Nevada Medicaid to reverse mental health ruling

Nevada Medicaid will reverse its decision to require prior authorization for mental health services after providers and patients raised concerns that the policy change could delay treatment.

The Division of Health Care Financing and Policy will hold a public hearing in October to rescind prior authorization requirements for psychotherapy and neurotherapy services, including “talk therapy” and biofeedback. Medicaid behavioral health supervisor Alexis Tucey announced the change Tuesday at a public workshop in Las Vegas.

The policy approved in August will still take effect Oct. 1, giving providers five sessions with a patient before they are required to submit additional documentation to the state Medicaid office.

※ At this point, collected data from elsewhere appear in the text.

(* ===== verification/CorsTheorems.v ===== *)
(** * Theorems about cross-origin requests

    What a policy permits is said by [permitted], of the header fields of a
    request; [judged] says which decision is right, and [carries_out] what the
    middleware has to do for a decision. *)

From S2P Require Import Prelude Decimal HpackBuffer Router Http1Parser ServerBuffer Session.
From S2P Require Import SessionTheorems Response ResponseTheorems Jwt Middleware Cors.

Module CorsTheorems.
Import Decimal HpackBuffer Router Http1Parser ServerBuffer Session Response ResponseTheorems Jwt Middleware Cors.

(** ** Lists *)

(** The parts between commas. *)
Abbreviation split_commas := (split_on COMMA).

Definition nonempty (s : list Z) : bool := negb (zlen s =? 0).

(** The members of a list: its parts without the blanks around them, but for
    empty ones. *)
Definition members (s : list Z) : list (list Z) := List.filter nonempty (map cors_trim (split_commas s)).

Definition is_token (s : list Z) : bool := nonempty s && forallb cors_token_char s.

Lemma trim_drop s : cors_trim (drop_ows s) = cors_trim s.
Proof. unfold cors_trim. f_equal. f_equal. f_equal. induction s as [|c s IH]; cbn; [done|]. destruct (is_ows c) eqn:E; [done|]. cbn. by rewrite E. Qed.

Lemma trim_cons_ows c s : is_ows c = true -> cors_trim (c :: s) = cors_trim s.
Proof. intros E. rewrite <- (trim_drop (c :: s)). cbn [drop_ows]. rewrite E. apply trim_drop. Qed.

Lemma members_cons_separator c s : separator c = true -> members (c :: s) = members s.
Proof.
  unfold separator, members. intros H. cbn [split_on]. destruct (c =? COMMA) eqn:Ec; [done|]. rewrite orb_false_r in H.
  destruct (split_on_cons COMMA s) as (p & ps & ->). cbn [map]. by rewrite trim_cons_ows.
Qed.

Lemma span_spec test s : let '(a, b) := span test s in
  s = a ++ b /\ forallb test a = true /\ match b with c :: _ => test c = false | [] => True end.
Proof.
  induction s as [|c s IH]; cbn; [done|]. destruct (test c) eqn:E; [|done]. destruct (span test s) as [a b].
  destruct IH as (-> & Ha & Hb). cbn. by rewrite E.
Qed.

Lemma members_span s : members (span separator s).2 = members s.
Proof.
  induction s as [|c s IH]; cbn [span]; [done|]. destruct (separator c) eqn:E; [|done].
  rewrite members_cons_separator by done. by destruct (span separator s).
Qed.

Lemma drop_ows_spec s : exists ows, s = ows ++ drop_ows s /\ forallb is_ows ows = true /\
  match drop_ows s with c :: _ => is_ows c = false | [] => True end.
Proof.
  induction s as [|c s (ows & E & Ho & Hd)]; cbn; [by exists []|]. destruct (is_ows c) eqn:Ec.
  - exists (c :: ows). cbn. rewrite Ec, Ho. split_and!; try done. by rewrite <- E.
  - by exists [].
Qed.

Lemma token_not_blank c : cors_token_char c = true -> separator c = false.
Proof.
  unfold separator. intros H.
  destruct (Z.eqb_spec c SPACE) as [->|]; [done|]. destruct (Z.eqb_spec c TAB) as [->|]; [done|].
  by destruct (Z.eqb_spec c COMMA) as [->|].
Qed.

(** Trimming what follows a byte that is not blank. *)
Lemma trim_right_app a c s : is_ows c = false -> reverse (drop_ows (reverse (a ++ c :: s))) = a ++ c :: reverse (drop_ows (reverse s)).
Proof.
  intros Hc. rewrite reverse_app, reverse_cons, <- app_assoc.
  assert (forall r, drop_ows (r ++ [c] ++ reverse a) = drop_ows r ++ [c] ++ reverse a) as ->.
  { induction r as [|x r IH]; cbn; [by rewrite Hc|]. by destruct (is_ows x). }
  rewrite !reverse_app, reverse_involutive. cbn. by rewrite <- app_assoc.
Qed.

Lemma forallb_weaken {A} (p q : A -> bool) l : (forall x, p x = true -> q x = true) -> forallb p l = true -> forallb q l = true.
Proof. intros H. rewrite !forallb_forall. eauto. Qed.

Lemma is_ows_separator c : is_ows c = true -> negb (c =? COMMA) = true.
Proof. unfold is_ows. intros H. apply orb_true_iff in H as [H|H]; apply Z.eqb_eq in H as ->; done. Qed.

But Tucey said Tuesday that she didn’t anticipate providers would hit the five-session limit between the policy’s effective date and the public hearing rescinding it.

The rollback was recommended by a focus group of industry leaders created by Medicaid officials in response to concerns about the policy change. A list of policy and procedural issues related to Medicaid billing, which accompanied the recommendations, are also up for review, including shortening the prior-authorization form for services that still require extra approvals.

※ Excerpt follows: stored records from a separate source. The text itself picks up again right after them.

(* ===== verification/RequestTheorems.v ===== *)
(** * Theorems about requests

    The dispatch of a request on every branch, what it takes to be admitted to a
    protected route, and the life of the sinks of request bodies. *)

From S2P Require Import Prelude Decimal HpackBuffer Router Http1Parser ServerBuffer RateLimit Session SessionTheorems.
From S2P Require Import Response ResponseTheorems ResponseWire Jwt JwtTheorems Middleware Cors CorsTheorems Interceptor.
From S2P Require Import InterceptorTheorems Request.

Module RequestTheorems.
Import Decimal HpackBuffer Router Http1Parser ServerBuffer RateLimit Session SessionTheorems
  Response ResponseTheorems ResponseWire Jwt JwtTheorems Middleware Cors CorsTheorems Interceptor InterceptorTheorems Request.

(** ** What the callbacks of a request keep *)

Section Calls.
Context {alloc : Allocator} {App : Type} (cfg : session_config).

Record call_ok (s : call_state App) : Prop := {
  ck_response : builder_wf (cs_response s);
  ck_sessions : store_ok cfg (cs_sessions s);
  ck_session : context_ok cfg (cs_session s);
}.

(** The application uses responses and sessions through their operations only. *)
Class LawfulCallbacks (callbacks : Callbacks App) := {
  lawful_middleware fn request s : call_ok s -> keeps call_ok (middleware_fn fn request s);
  lawful_handler fn user request s : call_ok s -> call_ok (handler_fn fn user request s).1;
}.

Lemma call_ok_response s b : call_ok s -> builder_wf b -> call_ok (s <| cs_response := b |>).
Proof. by intros [_ Hs Hc] Hb. Qed.

Lemma reply_to_ok s code type body : call_ok s -> call_ok (chttp_server_reply_to s code type body).1.
Proof.
  intros Hs. unfold chttp_server_reply_to. pose proof (reply_op_ok (cs_world s) (cs_response s) code type body (ck_response s Hs)) as H.
  destruct (chttp_server_reply _ _ _ _ _) as [[w b] status]. destruct Hs, H as [Hb _]. done.
Qed.

Lemma header_call_ok s call : call_ok s -> builder_wf (call (cs_response s)).1 -> call_ok (header_call s call).1.
Proof. intros Hs Hb. unfold header_call. destruct (call (cs_response s)) as [b status]. by apply call_ok_response. Qed.

Lemma set_header_wf b name value : builder_wf b -> builder_wf (chttp_server_response_set_header b name value).1.
Proof. intros Hb. destruct (chttp_server_response_set_header b name value) as [b' st] eqn:E. by apply (set_header_spec b name value b' st Hb). Qed.

Lemma allow_header_wf b methods : builder_wf b -> builder_wf (chttp_server_allow_header b methods).1.
Proof.
  intros Hb. unfold chttp_server_allow_header. destruct (allow_text_members methods) as (value & -> & _). by apply set_header_wf.
Qed.

Lemma reply_empty_ok s code : call_ok s -> keeps call_ok (reply_empty s code).
Proof. intros Hs. unfold reply_empty. pose proof (reply_to_ok s code None [] Hs) as H. by destruct (chttp_server_reply_to s code None []). Qed.

Lemma then_header_ok r name value : call_ok r.1 -> call_ok (then_header r name value).1.
Proof.
  destruct r as [s status]. cbn [fst]. intros Hs. unfold then_header.
  destruct status; try exact Hs. apply header_call_ok; [done|]. apply set_header_wf, Hs.
Qed.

The change came as a relief to providers who were worried they would have to stop seeing patients while waiting for approval of additional sessions or risk denial of payment by continuing to see clients to avoid disruption in care.

“I don’t think I can overstate how relieved I am,” said Adrianna Wechsler Zimring, a Las Vegas psychologist. “I’m very appreciative of the division’s willingness to hear from the community at all levels.”

The health care financing division, a branch of the Nevada Department of Health and Human Services, initially said it was imposing the prior authorization requirement to curb improper billing and fraud. The division said in an emailed statement that the work group proposed additional requirements for providers administering neurotherapy as a method for combating fraud.

But Wechsler Zimring said, “It sounds like there’s willingness to find direct solutions (to fraud) that won’t provide a barrier to services.”

Kathleen Wild, a social worker, also applauded the change.

“It looks like the focus group did a good job of hitting some very important points that, as providers, we’d been concerned about,” she said at the meeting.

If approved at the public hearing in October, the policy would revert to its present status, which allows providers 18 to 26 psychotherapy sessions with a client, depending on their age, before mandating prior authorization. The focus group recommended allotment of neurotherapy sessions be based on diagnosis.

Tucey said her office is also looking to create an online patient database so providers can easily check to see if clients are nearing their session limit.

Providers were concerned that there was no way for them to check whether new clients had had sessions with other providers, putting them at risk of administering care only to have their Medicaid claims denied.

Even with a database, there is room for error, Tucey said. The database is based on claim information, which providers have up to 180 days to submit after seeing a patient, creating a lag in the system.

Chuck Duarte, chairman of the Washoe Regional Behavioral Health Policy Board and former Medicaid administrator, applauded officials for reverting to the original policy but said industry professionals should have been consulted prior to making a change.

“A lot of angst and anxiety could’ve been avoided over the last several months,” Duarte said. “I really do think that if focus groups were held in advance of this type of policy change … we could’ve avoided a lot of problems.”